Find the line with "unfold handlers, pth_die_machine." in the records below. Copy it and every line after it, up to and including the line with "eapply rtc_l; [done|].".

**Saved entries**
※ ※ ※

(* ===== verification/Exceptions.v ===== *)
(** * Exceptions ([pth_catch], [_pth_die] and [pth_exit] of
    [src/pthr_pseudothread.c])

    A thread's code is a command; [setjmp] saves the point of return, that is
    the control stack and what is run there.  The machine keeps the vector
    [exception_jmp_vec] of saved points as the source does; it is shown to
    behave as nested handlers do. *)

From stdpp Require Import base list gmap relations.
From S2P Require Import Prelude C2lib Prog.

Section exceptions.
Context {vec : Type -> Type} `{VL : Vector vec}.
(** The effects of a thread's code. *)
Context {St : Type}.

(** [CCatch fn h]: call [pth_catch (fn)], then [h] with what it returned. *)
Inductive cmd :=
  | CSkip
  | CDo (f : St -> St)
  | CSeq (c1 c2 : cmd)
  | CDie (msg : bytes)
  | CExit
  | CCatch (fn : cmd) (h : option bytes -> cmd).

(** What is left to do when the command at hand is done: the rest of a
    function, or the end of a call of [pth_catch]. *)
Inductive frame := KSeq (c : cmd) | KCatch (h : option bytes -> cmd).

(** A [jmp_buf]: the caller of [pth_catch] and its continuation. *)
Record jmp_buf := JmpBuf { jb_then : option bytes -> cmd; jb_stack : list frame }.

(** [exception_jmp_vec] is null until the first [pth_catch]. *)
Record thread := Thread {
  exception_jmp_vec : option (vec jmp_buf);
  exception_msg : bytes;
  st : St
}.

Inductive config :=
  | Running (c : cmd) (k : list frame) (t : thread)
  | Exited (printed : option bytes) (t : thread)
  | Crashed.

Definition pth_catch (fn : cmd) (h : option bytes -> cmd) (k : list frame) (t : thread)
  : config :=
  let v := match exception_jmp_vec t with Some v => v | None => new_vector end in
  Running fn (KCatch h :: k)
    (Thread (Some (vector_push_back v (JmpBuf h k))) (exception_msg t) (st t)).

(** The return of [fn]: the handler is popped and [pth_catch] returns 0. *)
Definition pth_catch_return (h : option bytes -> cmd) (k : list frame) (t : thread) : config :=
  match exception_jmp_vec t with
  | Some v =>
    match vector_pop_back v with
    | Some (_, v') => Running (h None) k (Thread (Some v') (exception_msg t) (st t))
    | None => Crashed
    end
  | None => Crashed
  end.

Definition pth_die_machine (msg : bytes) (t : thread) : config :=
  match exception_jmp_vec t with
  | Some v =>
    if decide (0 < vector_size v)%nat then
      match vector_pop_back v with
      | Some (jb, v') =>
        (* longjmp: pth_catch returns exception_msg *)
        Running (jb_then jb (Some msg)) (jb_stack jb) (Thread (Some v') msg (st t))
      | None => Crashed
      end
    else Exited (Some msg) t
  | None => Exited (Some msg) t
  end.

Definition mstep (x : config) : config :=
  match x with
  | Running (CSeq c1 c2) k t => Running c1 (KSeq c2 :: k) t
  | Running (CDo f) k t =>
    Running CSkip k (Thread (exception_jmp_vec t) (exception_msg t) (f (st t)))
  | Running (CDie msg) _ t => pth_die_machine msg t
  | Running CExit _ t => Exited None t
  | Running (CCatch fn h) k t => pth_catch fn h k t
  | Running CSkip (KSeq c :: k) t => Running c k t
  | Running CSkip (KCatch h :: k) t => pth_catch_return h k t
  | Running CSkip [] t => Exited None t
  | _ => x
  end.

(** ** Structured exceptions *)

Inductive ending := Done (s : St) | Died (msg : bytes) (s : St) | Left (s : St).

Fixpoint eval (c : cmd) (s : St) : ending :=
  match c with
  | CSkip => Done s
  | CDo f => Done (f s)
  | CSeq c1 c2 => match eval c1 s with Done s' => eval c2 s' | e => e end
  | CDie msg => Died msg s
  | CExit => Left s
  | CCatch fn h =>
    match eval fn s with
    | Done s' => eval (h None) s'
    | Died msg s' => eval (h (Some msg)) s'
    | Left s' => Left s'
    end
  end.

(** What is registered, innermost first. *)
Definition handlers (t : thread) : list jmp_buf :=
  match exception_jmp_vec t with Some v => reverse (elems v) | None => [] end.

Abbreviation steps := (rtc (fun x y => mstep x = y)).

Lemma steps_trans x y z : steps x y -> steps y z -> steps x z.
Proof. intros. by etrans. Qed.

Lemma die_steps msg t :
  match handlers t with
  | [] => pth_die_machine msg t = Exited (Some msg) t
  | jb :: hs => exists t', handlers t' = hs /\ st t' = st t /\
      pth_die_machine msg t = Running (jb_then jb (Some msg)) (jb_stack jb) t'
  end.
Proof.
  unfold handlers, pth_die_machine. destruct (exception_jmp_vec t) as [v|]; [|done].
  rewrite size_elems. destruct (reverse (elems v)) as [|jb hs] eqn:E.
  - apply (f_equal reverse) in E. rewrite reverse_involutive in E. rewrite E.
    by rewrite decide_False by (simpl; lia).
  - apply (f_equal reverse) in E. rewrite reverse_involutive, reverse_cons in E.
    rewrite decide_True by (rewrite E, length_app; simpl; lia).
    destruct (pop_back_elems _ _ _ _ E) as (v' & -> & Hv').
    eexists. split; [|split; [|done]]; simpl; [|done].
    by rewrite Hv', reverse_involutive.
Qed.

(** The machine agrees with [eval], whatever handlers are registered. *)
Lemma eval_steps c k t :
  match eval c (st t) with
  | Done s => exists t', steps (Running c k t) (Running CSkip k t') /\
      handlers t' = handlers t /\ st t' = s
  | Died msg s => exists k' t', steps (Running c k t) (Running (CDie msg) k' t') /\
      handlers t' = handlers t /\ st t' = s
  | Left s => exists t', steps (Running c k t) (Exited None t') /\ st t' = s
  end.
Proof.
  revert k t. induction c as [|f|c1 IH1 c2 IH2|msg| |fn IHf h IHh]; intros k t; simpl.
  - exists t. split; [apply rtc_refl|done].
  - eexists. split; [by apply rtc_once|done].
  - specialize (IH1 (KSeq c2 :: k) t). destruct (eval c1 (st t)) as [s|msg s|s].
    + destruct IH1 as (t1 & Hs & Hh & <-). specialize (IH2 k t1). rewrite <- Hh.
      assert (steps (Running (CSeq c1 c2) k t) (Running c2 k t1)) as Hpre.
      { eapply rtc_l; [done|]. etrans; [exact Hs|]. by apply rtc_once. }
      destruct (eval c2 (st t1)); naive_solver eauto using steps_trans.
    + destruct IH1 as (k' & t1 & Hs & ? & ?). exists k', t1. split; [|done].
      by eapply rtc_l.
    + destruct IH1 as (t1 & Hs & ?). exists t1. split; [|done]. by eapply rtc_l.
  - exists k, t. split; [apply rtc_refl|done].
  - exists t. split; [by apply rtc_once|done].
  - set (t0 := Thread (Some (vector_push_back (match exception_jmp_vec t with
      Some v => v | None => new_vector end) (JmpBuf h k))) (exception_msg t) (st t)).
    assert (handlers t0 = JmpBuf h k :: handlers t) as Hh0.
    { unfold handlers. simpl. rewrite elems_push_back, reverse_snoc. f_equal.
      destruct (exception_jmp_vec t); [done|]. by rewrite elems_new. }
    specialize (IHf (KCatch h :: k) t0). simpl in IHf.
    assert (mstep (Running (CCatch fn h) k t) = Running fn (KCatch h :: k) t0) as H0 by done.
    destruct (eval fn (st t)) as [s|msg s|s].
    + destruct IHf as (t1 & Hs & Hh & <-). rewrite Hh0 in Hh.
      assert (exists t2, mstep (Running CSkip (KCatch h :: k) t1) = Running (h None) k t2 /\
                handlers t2 = handlers t /\ st t2 = st t1) as (t2 & Hr & Hh2 & Es).
      { simpl. unfold pth_catch_return. unfold handlers in Hh at 1.
        destruct (exception_jmp_vec t1) as [v|]; [|done].
        apply (f_equal reverse) in Hh. rewrite reverse_involutive, reverse_cons in Hh.
        destruct (pop_back_elems _ _ _ _ Hh) as (v' & -> & Hv').
        eexists. split; [done|]. split; [|done]. unfold handlers at 1. simpl.
        by rewrite Hv', reverse_involutive. }
      assert (steps (Running (CCatch fn h) k t) (Running (h None) k t2)) as Hpre.
      { eapply rtc_l; [exact H0|]. etrans; [exact Hs|]. by apply rtc_once. }
      specialize (IHh None k t2). rewrite Es in IHh. rewrite <- Hh2.
      destruct (eval (h None) (st t1)); naive_solver eauto using steps_trans.
    + destruct IHf as (k' & t1 & Hs & Hh & <-). rewrite Hh0 in Hh.
      pose proof (die_steps msg t1) as Hd. rewrite Hh in Hd.
      destruct Hd as (t2 & Hh2 & Es & Hd). simpl in Hd.
      assert (steps (Running (CCatch fn h) k t) (Running (h (Some msg)) k t2)) as Hpre.
      { eapply rtc_l; [exact H0|]. etrans; [exact Hs|]. by apply rtc_once. }
      specialize (IHh (Some msg) k t2). rewrite Es in IHh. rewrite <- Hh2.
      destruct (eval (h (Some msg)) (st t1)); naive_solver eauto using steps_trans.
    + destruct IHf as (t1 & Hs & ?). exists t1. split; [|done]. by eapply rtc_l.
Qed.

(** C11: [pth_catch] and [pth_die] are structured exceptions: a thread that
    starts with no handler ends as the nested evaluation of its code says;
    [pth_die] reaches the innermost surrounding [pth_catch], which returns
    its message and is then gone, and only an exception outside all of them is
    printed and ends the thread. *)
Theorem exceptions_nest c s msg0 :
  exists t', steps (Running c [] (Thread None msg0 s))
    (Exited (match eval c s with Died msg _ => Some msg | _ => None end) t') /\
    st t' = match eval c s with Done s' | Died _ s' | Left s' => s' end.
Proof.
  pose proof (eval_steps c [] (Thread None msg0 s)) as H. simpl in H.
  destruct (eval c s) as [s'|msg s'|s'].
  - destruct H as (t' & Hs & _ & ?). exists t'. split; [|done].
    etrans; [exact Hs|]. by apply rtc_once.
  - destruct H as (k' & t' & Hs & Hh & ?). exists t'. split; [|done].
    etrans; [exact Hs|]. apply rtc_once. simpl.
    pose proof (die_steps msg t') as Hd. by rewrite Hh in Hd.
  - destruct H as (t' & Hs & ?). eauto.
Qed.
End exceptions.
(* ===== verification/Blocking.v ===== *)
(** * Blocking calls of a pseudothread ([src/pthr_pseudothread.c])

    A blocking call registers the thread with the reactor and switches to it;
    what everybody else does until the thread is resumed is the parameter
    [switch].  System calls are those of an operating system [OS]. *)

From stdpp Require Import base list gmap.
From S2P Require Import Prelude C2lib ReactorHandles ReactorTimers Reactor Prog.

(** The functions that resume a thread; the argument of each is the thread. *)
Inductive pth_fn :=
  ReturnFromBlock | ReturnFromSleep | ReturnFromPoll | ReturnFromPollTimeout | ReturnFromAlarm.

Definition POLLIN : Z := 1.
Definition POLLOUT : Z := 4.
Definition POLLERR : Z := 8.
Definition REACTOR_READ : Z := POLLIN.
Definition REACTOR_WRITE : Z := POLLOUT.
Definition EWOULDBLOCK : Z := 11.
Definition EINPROGRESS : Z := 115.

(** ** The sets of [pth_select] *)

(** A set of descriptors that may be the null pointer. *)
Abbreviation fds_arg := (option (gset Z)).

Definition fd_isset (i : Z) (a : fds_arg) : bool :=
  match a with Some x => bool_decide (i ∈ x) | None => false end.

(** The poll descriptors made of the three sets. *)
Definition select_fds (n : nat) (readfds writefds exceptfds : fds_arg) : list pollfd :=
  concat ((fun j => let i := Z.of_nat j in
    (if fd_isset i readfds then [Pollfd i POLLIN 0] else []) ++
    (if fd_isset i writefds then [Pollfd i POLLOUT 0] else []) ++
    (if fd_isset i exceptfds then [Pollfd i POLLERR 0] else [])) <$> seq 0 n).

Definition event (rev bit : Z) : bool := negb (Z.land rev bit =? 0).
(* ===== verification/ServerSpec.v ===== *)
(** * What a server has when it starts ([src/pthr_server.c])

    The descriptors, the user and the root directory with which the startup
    function and the processors run. *)

From stdpp Require Import base list gmap.
From Stdlib Require Import Strings.Byte.
From S2P Require Import Prelude ReactorTimers Prog Cstring Descriptors Server.

(** ** The command line *)

Inductive option_given := PortGiven (n : Z) | AddressGiven (a : bytes).

Section options.
Context `{SY : System} (s : settings).

Definition option_args (o : option_given) : list bytes :=
  match o with
  | PortGiven n => [["-"%byte; port_option_name s]; print_int n]
  | AddressGiven a => [["-"%byte; address_option_name s]; a]
  end.

Definition option_ok (o : option_given) : Prop :=
  match o with
  | PortGiven n => 0 <= n <= INT_MAX
  | AddressGiven a => inet_addr a <> INADDR_NONE
  end.

(** The last port and the last address. *)
Definition apply_option (pa : Z * Z) (o : option_given) : Z * Z :=
  match o with
  | PortGiven n => (n, pa.2)
  | AddressGiven a => (pa.1, inet_addr a)
  end.

Definition names_ok : Prop :=
  port_option_name s <> address_option_name s /\
  (port_option_name s <> "-"%byte) /\ (address_option_name s <> "-"%byte) /\
  (port_option_name s <> ":"%byte) /\ (address_option_name s <> ":"%byte).

Lemma getopts_given tk c v rest :
  c <> "-"%byte -> tk c = true ->
  getopts tk (["-"%byte; c] :: v :: rest) = Some (c, v) :: getopts tk rest.
Proof.
  intros Hc Ht. cbn [getopts]. rewrite decide_False by (intros [= ->]; done).
  by rewrite Ht.
Qed.

Lemma options_read opts p pa :
  names_ok -> Forall option_ok opts ->
  read_options s (getopts (takes s) (concat (option_args <$> opts))) pa.1 pa.2 p =
    (Next (foldl apply_option pa opts), p).
Proof.
  intros (Hd & Hp1 & Ha1 & Hp2 & Ha2) Hok. revert pa.
  induction Hok as [|o opts Ho _ IH]; intros pa; [by destruct pa|].
  assert (takes s (port_option_name s) = true) as Tp by (apply bool_decide_true; auto).
  assert (takes s (address_option_name s) = true) as Ta by (apply bool_decide_true; auto).
  cbn [fmap list_fmap concat foldl]. destruct o as [n|a]; cbn [option_args app].
  - rewrite getopts_given by done. cbn [read_options]. rewrite decide_True by done.
    pose proof (scan_int_print n [] Ho ltac:(done)) as Hs. rewrite app_nil_r in Hs. rewrite Hs.
    apply (IH (n, pa.2)).
  - rewrite getopts_given by done. cbn [read_options]. rewrite decide_False by done.
    rewrite decide_True by done. rewrite decide_False by congruence. apply (IH (pa.1, inet_addr a)).
Qed.
End options.

(** ** The steps *)

Section start.
Context `{SY : System} (s : settings).

Definition new_root (p : process) : bytes :=
  if decide (euid p = 0) then default (root_dir p) (root s) else root_dir p.

(** Nothing goes wrong, and this is the process that stays. *)
Record fine (p : process) (port address : Z) : Prop := {
  fine_bind : bind_ok (address, htons_port port) = true;
  fine_listen : listen_ok = true;
  fine_nonblock : nonblock_ok = true;
  fine_limit : lowest (fds p) < fd_limit;
  fine_root : forall dir, euid p = 0 -> root s = Some dir -> chroot_ok dir = true;
  fine_user : forall u, euid p = 0 -> username s = Some u -> exists uid gid,
    getpwnam (new_root p) u = Some (uid, gid) /\ initgroups_ok u gid = true /\ setgid_ok gid = true /\
    setuid_ok uid = true;
  fine_stderr : forall f, stderr_file s = Some f -> open_ok (new_root p) f = true;
  fine_fork : disable_fork s = true \/ fork_result = 0
}.

(** [m] goes on with [Q], unless [F] fails. *)
Definition goes {A} (F : Prop) (m : M A) (p : process) (Q : A -> process -> Prop) : Prop :=
  match m p with
  | (Next a, p') => Q a p'
  | _ => ~ F
  end.

Lemma goes_bind {A B} F (m : M A) (k : A -> M B) p Q :
  goes F m p (fun a p' => goes F (k a) p' Q) -> goes F (m ≫= k) p Q.
Proof. unfold goes, mbind, M_bind. by destruct (m p) as [[] p']. Qed.

Lemma goes_mono {A} F (m : M A) p (Q Q' : A -> process -> Prop) :
  goes F m p Q -> (forall a p', Q a p' -> Q' a p') -> goes F m p Q'.
Proof. unfold goes. destruct (m p) as [[] p']; auto. Qed.

Lemma goes_assoc {A B C} F (a : M A) (b : A -> M B) (k : B -> M C) p Q :
  goes F ((a ≫= b) ≫= k) p Q -> goes F (a ≫= fun x => b x ≫= k) p Q.
Proof. unfold goes, mbind, M_bind. by destruct (a p) as [[] p']. Qed.

Lemma goes_when F b (m : M unit) p Q :
  (b = true -> goes F m p Q) -> (b = false -> Q tt p) -> goes F (when b m) p Q.
Proof. destruct b; simpl; intros H1 H2; [by apply H1|by apply H2]. Qed.

(** Same process but for the descriptors. *)
Definition same_but_fds (p p' : process) : Prop := p' = with_fds (fds p') p.

(** Descriptors from 3 on stay as they are. *)
Definition upper (t t' : fdtable) : Prop := forall fd, 3 <= fd -> is_Some (t !! fd) -> t' !! fd = t !! fd.

Lemma upper_refl t : upper t t.
Proof. done. Qed.

Lemma upper_trans t1 t2 t3 : upper t1 t2 -> upper t2 t3 -> upper t1 t3.
Proof. intros H1 H2 fd Hfd Hs. rewrite H2; [by apply H1|done|by rewrite H1]. Qed.

Lemma upper_insert t fd f : fd < 3 \/ t !! fd = None -> upper t (<[fd := f]> t).
Proof.
  intros H fd' Hfd [x Hx]. rewrite lookup_insert_ne; [done|]. intros ->. destruct H; [lia|congruence].
Qed.

Lemma upper_low t t' fd f : fd < 3 -> upper t t' -> upper t (<[fd := f]> t').
Proof. intros Hfd H. eapply upper_trans; [exact H|]. apply upper_insert. by left. Qed.

Lemma upper_delete t fd : fd < 3 -> upper t (delete fd t).
Proof. intros H fd' Hfd _. by rewrite lookup_delete_ne by lia. Qed.

Lemma open_socket_goes p port address :
  goes (fine p port address) (open_socket port address) p (fun sock p' =>
    sock = lowest (fds p) /\
    p' = with_fds (<[sock := FSocket (Some (address, htons_port port)) true true]> (fds p)) p).
Proof.
  destruct (lowest_spec (fds p)) as (H0 & _ & _). unfold open_socket. apply goes_bind. unfold goes at 1, new_fd.
  destruct (decide (lowest (fds p) < fd_limit)) as [Hl|Hl].
  - rewrite decide_False by lia. destruct (bind_ok _) eqn:Hb; [|intros F; destruct F; congruence].
    destruct listen_ok eqn:Hli; [|intros F; destruct F; congruence].
    destruct nonblock_ok eqn:Hnb; [|intros F; destruct F; congruence].
    unfold goes. simpl. rewrite !insert_insert_eq. by destruct p.
  - rewrite decide_True by lia. intros F. destruct F. lia.
Qed.

Lemma change_root_goes F p :
  (F -> forall dir, euid p = 0 -> root s = Some dir -> chroot_ok dir = true) ->
  goes F (change_root s) p (fun _ p' => fds p' = fds p /\ euid p' = euid p /\ egid p' = egid p /\
    groups p' = groups p /\ root_dir p' = new_root p /\
    (cwd_inside p' = cwd_inside p \/ cwd_inside p' = false)).
Proof.
  intros Hf. unfold change_root, new_root. apply goes_bind. unfold goes, now.
  destruct (root s) as [dir|] eqn:Hr; simpl.
  - destruct (decide (euid p = 0)) as [Hz|Hz]; simpl; [|by auto 10].
    destruct (chroot_ok dir) eqn:Hc; simpl; [by auto 10|]. intros HF. specialize (Hf HF dir Hz eq_refl). congruence.
  - destruct (decide (euid p = 0)); by auto 10.
Qed.

(** The user and the groups the server runs with. *)
Definition user_of (p p' : process) : Prop :=
  match username s with
  | Some u =>
    if decide (euid p = 0) then getpwnam (new_root p) u = Some (euid p', egid p') /\ groups p' = Some (u, egid p')
    else euid p' = euid p /\ egid p' = egid p /\ groups p' = groups p
  | None => euid p' = euid p /\ egid p' = egid p /\ groups p' = groups p
  end.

※ ※ ※

**Solution for this task**
  unfold handlers, pth_die_machine. destruct (exception_jmp_vec t) as [v|]; [|done].
  rewrite size_elems. destruct (reverse (elems v)) as [|jb hs] eqn:E.
  - apply (f_equal reverse) in E. rewrite reverse_involutive in E. rewrite E.
    by rewrite decide_False by (simpl; lia).
  - apply (f_equal reverse) in E. rewrite reverse_involutive, reverse_cons in E.
    rewrite decide_True by (rewrite E, length_app; simpl; lia).
    destruct (pop_back_elems _ _ _ _ E) as (v' & -> & Hv').
    eexists. split; [|split; [|done]]; simpl; [|done].
    by rewrite Hv', reverse_involutive.
Qed.

(** The machine agrees with [eval], whatever handlers are registered. *)
Lemma eval_steps c k t :
  match eval c (st t) with
  | Done s => exists t', steps (Running c k t) (Running CSkip k t') /\
      handlers t' = handlers t /\ st t' = s
  | Died msg s => exists k' t', steps (Running c k t) (Running (CDie msg) k' t') /\
      handlers t' = handlers t /\ st t' = s
  | Left s => exists t', steps (Running c k t) (Exited None t') /\ st t' = s
  end.
Proof.
  revert k t. induction c as [|f|c1 IH1 c2 IH2|msg| |fn IHf h IHh]; intros k t; simpl.
  - exists t. split; [apply rtc_refl|done].
  - eexists. split; [by apply rtc_once|done].
  - specialize (IH1 (KSeq c2 :: k) t). destruct (eval c1 (st t)) as [s|msg s|s].
    + destruct IH1 as (t1 & Hs & Hh & <-). specialize (IH2 k t1). rewrite <- Hh.
      assert (steps (Running (CSeq c1 c2) k t) (Running c2 k t1)) as Hpre.
      { eapply rtc_l; [done|]. etrans; [exact Hs|]. by apply rtc_once. }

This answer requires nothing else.